Od pierwszego lipca przyszłego roku rolnicy będą musieli ubezpieczać przynajmniej połowę upraw od skutków suszy. Sejm uchwalił u stawę o dopłatach do ubezpieczeń upraw rolnych i zwierząt gospodarskich. Teraz zajmie się nią Senat.
Jeśli i Senat uchwali nowelizację ustawy, wejdzie ona w życie po czternastu dniach od daty jej ogłoszenia. Wyjątkiem są przepisy dotyczące obowiązkowego ubezpieczenia od skutków suszy.
Opinie podlaskich rolników dotyczące ubezpieczeń z dopłatami państwa, są zróżnicowane. Niektórzy uważają to za zbędny obowiązek i kolejny wydatek. Są jednak i tacy, którzy cieszą się z takiego rozwiązania.
Tomasz Dudkiewicz, producent mleka z Goniądza przychylnie spogląda na nowe przepisy.
- Ja uważam, że to dobre rozwiązanie, teraz wszystko zależy od szczegółów – wyjaśnia gospodarz.
Jakich? Chodzi o wysokość składek, wielkość dopłat z budżetu państwa, o to, by firmy chętnie zawierały umowy z rolnikami.
Jestem w trudnej sytuacji – mówi rolnik z Goniądza. - Mam kilkuhektarową łąkę, z której praktycznie nic w ubiegłym roku nie zebrałem. Najpierw plon zniszczyła susza, później była tam lokalna powódź. Gdyby była ubezpieczona, mógłbym wystąpić o odszkodowanie.
Zdaniem gospodarza, wysokość składki powinna być adekwatna do ryzyka wystąpienia szkody.
Sejm przyjął ustawę wprowadzając kilka poprawek. Tak więc, po pierwsze ustalono nowe stawki dopłat z budżetu państwa.
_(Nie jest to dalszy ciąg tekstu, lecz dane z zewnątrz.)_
Lemma adds_weaken {A : Type} (m : step A) Q (Q' : A -> list NormalizedChunk -> chunkStream -> chunkStream -> Prop) :
  adds m Q -> (forall a new s s', Q a new s s' -> Q' a new s s') -> adds m Q'.
Proof. intros Hm HQ s. destruct (Hm s) as [new H]. exists new. destruct (m s) as [s' [a|e]]; destruct H as (?&?&?&?); split_and!; auto. Qed.

Lemma adds_enqueue now chunk : is_end chunk = false ->
  adds (stream_enqueue now chunk) (fun _ new s s' => text_of new = ch_ContentDelta chunk /\ pend s' = pend s).
Proof.
  intros Hk s. pose proof (enqueue_spec now chunk s) as H. unfold stream_enqueue in *. destruct (NormalizedChunk_Validate _) eqn:E; destruct H as [Hp He].
  - eexists. split_and!; [exact He|by repeat constructor|rewrite Hp; apply keeps_refl|done|done].
  - exists []. split_and!; [exact He|done|rewrite Hp; apply keeps_refl|done].
Qed.

(** ** What events say *)
Definition choice_text (raw : RawMessage) : string :=
  match decode_streamChoice raw with
  | Some choice => match decode_streamDelta (sc_Delta choice) with Some delta => sd_Content delta | None => ""%string end
  | None => ""%string
  end.
Definition choice_finish (raw : RawMessage) : option pendingFinish :=
  match decode_streamChoice raw with
  | Some choice =>
      (fun reason => {| pf_choiceIndex := sc_Index choice; pf_reason := (normalizeFinishReason reason).1; pf_providerReason := reason |}) <$> sc_FinishReason choice
  | None => None
  end.
Definition is_data (event : sseEvent) : bool := negb (se_heartbeat event) && negb (is_done event).
Definition event_envelope (event : sseEvent) : option streamEnvelope := if is_data event then decode_streamEnvelope (se_data event) else None.
Definition event_text (event : sseEvent) : string :=
  match event_envelope event with Some envelope => String.concat "" (choice_text <$> sv_Choices envelope) | None => ""%string end.
Definition event_finishes (event : sseEvent) : list pendingFinish :=
  match event_envelope event with Some envelope => omap choice_finish (sv_Choices envelope) | None => [] end.
Definition event_usages (range : gmap string (list Z) -> list (string * list Z)) (event : sseEvent) : list NormalizedUsage :=
  match event_envelope event with
  | Some envelope =>
      if hasNonNullValue (sv_Usage envelope) then match parseUsage range (sv_Usage envelope) true with Ok u => [u] | Err _ => [] end else []
  | None => []
  end.

Section Events.
Context (now : nat -> Time) (range : gmap string (list Z) -> list (string * list Z)).

Notation says t := (fun _ new s s' => text_of new = t /\ pend s' = pend s).

Lemma adds_lift {A : Type} (r : result A openai_error) : adds (lift_result r) (fun a new s s' => r = Ok a /\ new = [] /\ s' = s).
Proof. destruct r; [eapply adds_weaken; [apply adds_ret|]; by intros ? ? ? ? (-> & -> & ->)|apply adds_fail]. Qed.

Lemma adds_tools index eventType raws : adds (enqueue_tools now index eventType raws) (says ""%string).
Proof.
  induction raws as [|raw raws IH]; cbn [enqueue_tools]; [eapply adds_weaken; [apply adds_ret|]; by intros ? ? ? ? (-> & -> & ->)|].
  eapply (adds_bind _ _ _ (fun _ => says ""%string)); [apply adds_lift|intros delta|by intros ? ? ? ? ? ? ? (_ & -> & ->)].
  eapply (adds_bind _ _ _ (fun _ => says ""%string)); [by apply adds_enqueue|intros _; exact IH|].
  intros ? ? ? ? ? ? ? [H1 H2] [H3 H4]. split; [by rewrite text_app, H1, H3|congruence].
Qed.

Lemma adds_if b chunk : is_end chunk = false -> adds (enqueue_if now b chunk) (says (if b then ch_ContentDelta chunk else ""%string)).
Proof.
  intros Hk. destruct b; cbn [enqueue_if]; [by apply adds_enqueue|]. eapply adds_weaken; [apply adds_ret|]. by intros ? ? ? ? (-> & -> & ->).
Qed.

Lemma adds_choice raw eventType : adds (parseStreamChoice now raw eventType)
  (fun finish new s s' => finish = choice_finish raw /\ text_of new = choice_text raw /\ pend s' = pend s).
Proof.
  unfold parseStreamChoice, choice_finish, choice_text. destruct (decode_streamChoice raw) as [choice|]; [|apply adds_fail].
  destruct (negb (hasValue (sc_Logprobs choice))); [|apply adds_fail]. destruct (decode_streamDelta (sc_Delta choice)) as [delta|]; [|apply adds_fail].
  destruct (negb (_ || _)); [|apply adds_fail]. destruct (is_empty (sd_Role delta) || _); [|apply adds_fail].
  set (held := (fun reason => {| pf_choiceIndex := sc_Index choice; pf_reason := (normalizeFinishReason reason).1; pf_providerReason := reason |}) <$> sc_FinishReason choice).
  assert ((fun reason => let '(r, p) := normalizeFinishReason reason in {| pf_choiceIndex := sc_Index choice; pf_reason := r; pf_providerReason := p |}) <$> sc_FinishReason choice = held)
    as -> by (by unfold held; destruct (sc_FinishReason choice)).
  eapply (adds_bind _ _ _ (fun _ finish new s s' => finish = held /\ text_of new = sd_Content delta /\ pend s' = pend s));
    [by apply adds_if|intros _|intros ? ? ? ? ? ? ? [H1 H2] (-> & H3 & H4); split_and!; [done| |congruence]].
  - eapply (adds_bind _ _ _ (fun _ finish new s s' => finish = held /\ text_of new = ""%string /\ pend s' = pend s));
      [by apply adds_if|intros _|intros ? ? ? ? ? ? ? [H1 H2] (-> & H3 & H4); split_and!; [done| |congruence]].
    + eapply (adds_bind _ _ _ (fun _ finish new s s' => finish = held /\ new = [] /\ s' = s));
        [by apply adds_tools|intros _; apply adds_ret|intros ? ? ? ? ? ? ? [H1 H2] (-> & -> & ->); rewrite app_nil_r; by split_and!].
    + rewrite text_app, H1, H3, string_app_nil. unfold is_empty. case_bool_decide as E; [by rewrite E|done].
  - rewrite text_app, H1, H3. by destruct (negb (is_empty (sd_Role delta))).
Qed.

(** A step that holds back the facts [fs] and [us]. *)
Definition holds_back (t : string) (fs : list pendingFinish) (us : list NormalizedUsage) (new : list NormalizedChunk) (s s' : chunkStream) : Prop :=
  text_of new = t /\ option_list (cs_pendingFinish s') = option_list (cs_pendingFinish s) ++ fs /\
  option_list (cs_pendingUsage s') = option_list (cs_pendingUsage s) ++ us /\ cs_terminalEmitted s' = cs_terminalEmitted s.

Lemma holds_back_trans t1 t2 fs1 fs2 us1 us2 new1 new2 s s' s'' :
  holds_back t1 fs1 us1 new1 s s' -> holds_back t2 fs2 us2 new2 s' s'' -> holds_back (t1 ++ t2) (fs1 ++ fs2) (us1 ++ us2) (new1 ++ new2) s s''.
Proof.
  intros (H1 & H2 & H3 & H4) (H5 & H6 & H7 & H8). split_and!; [by rewrite text_app, H1, H5|by rewrite H6, H2, app_assoc|by rewrite H7, H3, app_assoc|congruence].
Qed.

Lemma holds_back_says t new s s' : text_of new = t -> pend s' = pend s -> holds_back t [] [] new s s'.
Proof. intros H1 H2. injection H2 as H2 H3 H4. split_and!; [done|by rewrite H2, app_nil_r|by rewrite H3, app_nil_r|done]. Qed.

Lemma adds_hold finish : adds (hold_finish finish) (fun _ new s s' => holds_back "" (option_list finish) [] new s s').
Proof.
  intros s. exists []. unfold hold_finish. destruct finish as [f|]; [destruct (cs_pendingFinish s) eqn:E|].
  - split_and!; [apply extends_refl|done|rewrite ?E; apply keeps_refl|done].
  - split_and!; [apply extends_pending|done|cbn; rewrite ?E; split_and!; auto|]. unfold holds_back. cbn. by rewrite ?E, ?app_nil_r.
  - split_and!; [apply extends_refl|done|rewrite ?E; apply keeps_refl|by apply holds_back_says].
Qed.

Lemma adds_choices eventType raws :
  adds (parse_choices now eventType raws) (fun _ new s s' => holds_back (String.concat "" (choice_text <$> raws)) (omap choice_finish raws) [] new s s').
Proof.
  induction raws as [|raw raws IH]; cbn [parse_choices].
  { eapply adds_weaken; [apply adds_ret|]. intros ? ? ? ? (-> & -> & ->). by apply holds_back_says. }
  eapply (adds_bind _ _ _ (fun finish _ new s s' => holds_back (String.concat "" (choice_text <$> raws)) (option_list finish ++ omap choice_finish raws) [] new s s'));
    [apply adds_choice| |].
  - intros finish. eapply (adds_bind _ _ _ (fun _ _ new s s' => holds_back (String.concat "" (choice_text <$> raws)) (omap choice_finish raws) [] new s s'));
      [apply adds_hold|intros _; exact IH|]. intros ? ? ? ? ? ? ? H1 H2. by apply (holds_back_trans _ _ _ _ _ _ _ _ _ _ _ H1 H2).
  - intros finish ? ? ? ? ? ? (-> & H1 & H2) H3. pose proof (holds_back_trans _ _ _ _ _ _ _ _ _ _ _ (holds_back_says _ _ _ _ H1 H2) H3) as H.
    cbn [app] in H. rewrite fmap_cons. change (choice_text raw :: (choice_text <$> raws)) with ([choice_text raw] ++ (choice_text <$> raws)). rewrite concat_app.
    assert (omap choice_finish (raw :: raws) = option_list (choice_finish raw) ++ omap choice_finish raws) as -> by (cbn; by destruct (choice_finish raw)). exact H.
Qed.

Definition raw_usages (raw : RawMessage) : list NormalizedUsage :=
  if hasNonNullValue raw then match parseUsage range raw true with Ok u => [u] | Err _ => [] end else [].

Lemma adds_usage raw : adds (hold_usage range raw) (fun _ new s s' => holds_back "" [] (raw_usages raw) new s s').
Proof.
  intros s. exists []. unfold hold_usage, raw_usages. destruct (hasNonNullValue raw); cbn [negb].
  - destruct (cs_pendingUsage s) eqn:E; [split_and!; [apply extends_refl|done|rewrite ?E; apply keeps_refl|done]|].
    destruct (parseUsage range raw true) as [u|e]; [|split_and!; [apply extends_refl|done|rewrite ?E; apply keeps_refl|done]].
    split_and!; [apply extends_pending|done|cbn; rewrite ?E; split_and!; auto|]. unfold holds_back. cbn. by rewrite ?E, ?app_nil_r.
  - split_and!; [apply extends_refl|done|rewrite ?E; apply keeps_refl|by apply holds_back_says].
Qed.

(** The part of an event before the end of the message. *)
Definition event_body (event : sseEvent) (envelope : streamEnvelope) : step unit :=
  do _ <- parse_choices now (se_eventType event) (sv_Choices envelope);
  do _ <- hold_usage range (sv_Usage envelope);
  enqueue_if now (hasUnknownStreamFields (se_data event) (sv_Choices envelope)) (extension_chunk (se_data event)).

Lemma adds_body event envelope : adds (event_body event envelope) (fun _ new s s' =>
  holds_back (String.concat "" (choice_text <$> sv_Choices envelope)) (omap choice_finish (sv_Choices envelope)) (raw_usages (sv_Usage envelope)) new s s').
Proof.
  eapply (adds_bind _ _ _ (fun _ _ new s s' => holds_back "" [] (raw_usages (sv_Usage envelope)) new s s')); [apply adds_choices| |].
  - intros _. eapply (adds_bind _ _ _ (fun _ _ new s s' => holds_back "" [] [] new s s')); [apply adds_usage| |].
    + intros _. eapply adds_weaken; [by apply adds_if|]. intros ? ? ? ? [H1 H2]. apply holds_back_says; [|done]. rewrite H1. by destruct (hasUnknownStreamFields _ _).
    + intros ? ? ? ? ? ? ? H1 H2. pose proof (holds_back_trans _ _ _ _ _ _ _ _ _ _ _ H1 H2) as H. by rewrite (app_nil_r (raw_usages _)) in H.
  - intros ? ? ? ? ? ? ? H1 H2. pose proof (holds_back_trans _ _ _ _ _ _ _ _ _ _ _ H1 H2) as H. by rewrite string_app_nil, (app_nil_r (omap _ _)) in H.
Qed.

(** ** The end of the message *)
Lemma terminal_spec f s : let '(s', r) := enqueueTerminal now f s in
  match r with
  | Ok _ => exists n at_, extends s s' [sequenced_chunk (terminal_chunk f (cs_pendingUsage s)) n at_] /\ pend s' = (None, None, true)
  | Err e => extends s s' [] /\ pend s' = pend s /\ e <> StreamEOF
  end.
Proof.
  unfold enqueueTerminal, andThen, get. pose proof (enqueue_spec now (terminal_chunk f (cs_pendingUsage s)) s) as H.
  unfold stream_enqueue in *. destruct (NormalizedChunk_Validate _); destruct H as [Hp He]; [|done].
  eexists _, _. split; [|done]. pose proof (extends_trans _ _ _ _ _ He (extends_pending _ None None true)) as H. by rewrite app_nil_r in H.
Qed.

Definition body_of (event : sseEvent) (envelope : streamEnvelope) : list NormalizedChunk -> chunkStream -> chunkStream -> Prop :=
  holds_back (String.concat "" (choice_text <$> sv_Choices envelope)) (omap choice_finish (sv_Choices envelope)) (raw_usages (sv_Usage envelope)).

Lemma event_spec event s : exists new, let '(s', r) := parseDataEvent now range event s in
  extends s s' new /\
  match r with
  | Err e => open_chunks new /\ keeps (pend s) (pend s') /\ e <> StreamEOF
  | Ok _ => cs_terminalEmitted s = false /\ exists envelope body s1, decode_streamEnvelope (se_data event) = Some envelope /\
      open_chunks body /\ body_of event envelope body s s1 /\
      ((new = body /\ pend s' = pend s1) \/
       (exists f n at_, cs_pendingFinish s1 = Some f /\ new = body ++ [sequenced_chunk (terminal_chunk f (cs_pendingUsage s1)) n at_] /\ pend s' = (None, None, true)))
  end.
Proof.
  assert (forall e, exists new, extends s s new /\ open_chunks new /\ keeps (pend s) (pend s) /\ StreamFailed e <> StreamEOF) as Hfail.
  { intros e. exists []. split_and!; [apply extends_refl|done|apply keeps_refl|done]. }
  unfold parseDataEvent. destruct (negb (Nat.eqb (length (se_data event)) 0)); [|apply Hfail].
  unfold andThen at 1, get. destruct (negb (cs_terminalEmitted s)) eqn:Eemit; [apply negb_true_iff in Eemit|apply Hfail].
  destruct (decode_streamEnvelope (se_data event)) as [envelope|]; [|apply Hfail].
  destruct (_ && _); [|apply Hfail]. destruct (negb (hasValue _)); [|apply Hfail].
  destruct (Nat.leb _ _); [|apply Hfail].
  cbv zeta. match goal with |- exists new, match ?m with _ => _ end => destruct m as [s' r] eqn:Erun end.
  assert (andThen (event_body event envelope) (fun _ => finish_if_complete now) s = (s', r)) as Hassoc.
  { rewrite <- Erun. unfold event_body, andThen. destruct (parse_choices _ _ _ s) as [s1 [?|?]]; [|done]. destruct (hold_usage _ _ s1) as [s2 [?|?]]; [|done].
    by destruct (enqueue_if _ _ _ s2) as [s3 [?|?]]. }
  clear Erun. rename Hassoc into Erun. unfold andThen in Erun.
  destruct (adds_body event envelope s) as [body H]. destruct (event_body event envelope s) as [s1 [u|e]]; destruct H as (He & Ho & Hk & Hq).
  2: { injection Erun as <- <-. exists body. by split_and!. }
  unfold finish_if_complete in Erun. destruct (cs_pendingFinish s1) as [f|] eqn:Ef.
  2: { injection Erun as <- <-. exists body. split_and!; [done..|]. exists envelope, body, s1. split_and!; [done..|]. by left. }
  destruct (cs_pendingUsage s1) as [us|] eqn:Eu.
  2: { injection Erun as <- <-. exists body. split_and!; [done..|]. exists envelope, body, s1. split_and!; [done..|]. by left. }
  assert (cs_terminalEmitted s1 = false) as E1 by (destruct Hk as (_ & _ & Hk'); cbn in Hk'; congruence). rewrite E1 in Erun.
  pose proof (terminal_spec f s1) as Ht. destruct (enqueueTerminal now f s1) as [s2 [?|e]]; injection Erun as <- <-.
  - destruct Ht as (n & at_ & He2 & Hp2). eexists. split; [by eapply extends_trans|]. split; [done|]. exists envelope, body, s1. split_and!; [done..|]. right. by exists f, n, at_.
  - destruct Ht as (He2 & Hp2 & Hne). exists (body ++ []). split_and!; [by eapply extends_trans|by rewrite app_nil_r|rewrite Hp2, Ef, Eu; exact Hk|done].
Qed.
Mają one wynosić odpowiednio: 60 %.w przypadku ubezpieczenia roślin i 50 % w zakresie ubezpieczeń zwierząt.
Ustalono także wysokość kar za nieprzestrzeganie nowego obowiązku. Rząd proponował 50 euro od gospodarstwa rolnika, Sejm uznał za właściwsze, by kara wynosiła 2 euro za hektar.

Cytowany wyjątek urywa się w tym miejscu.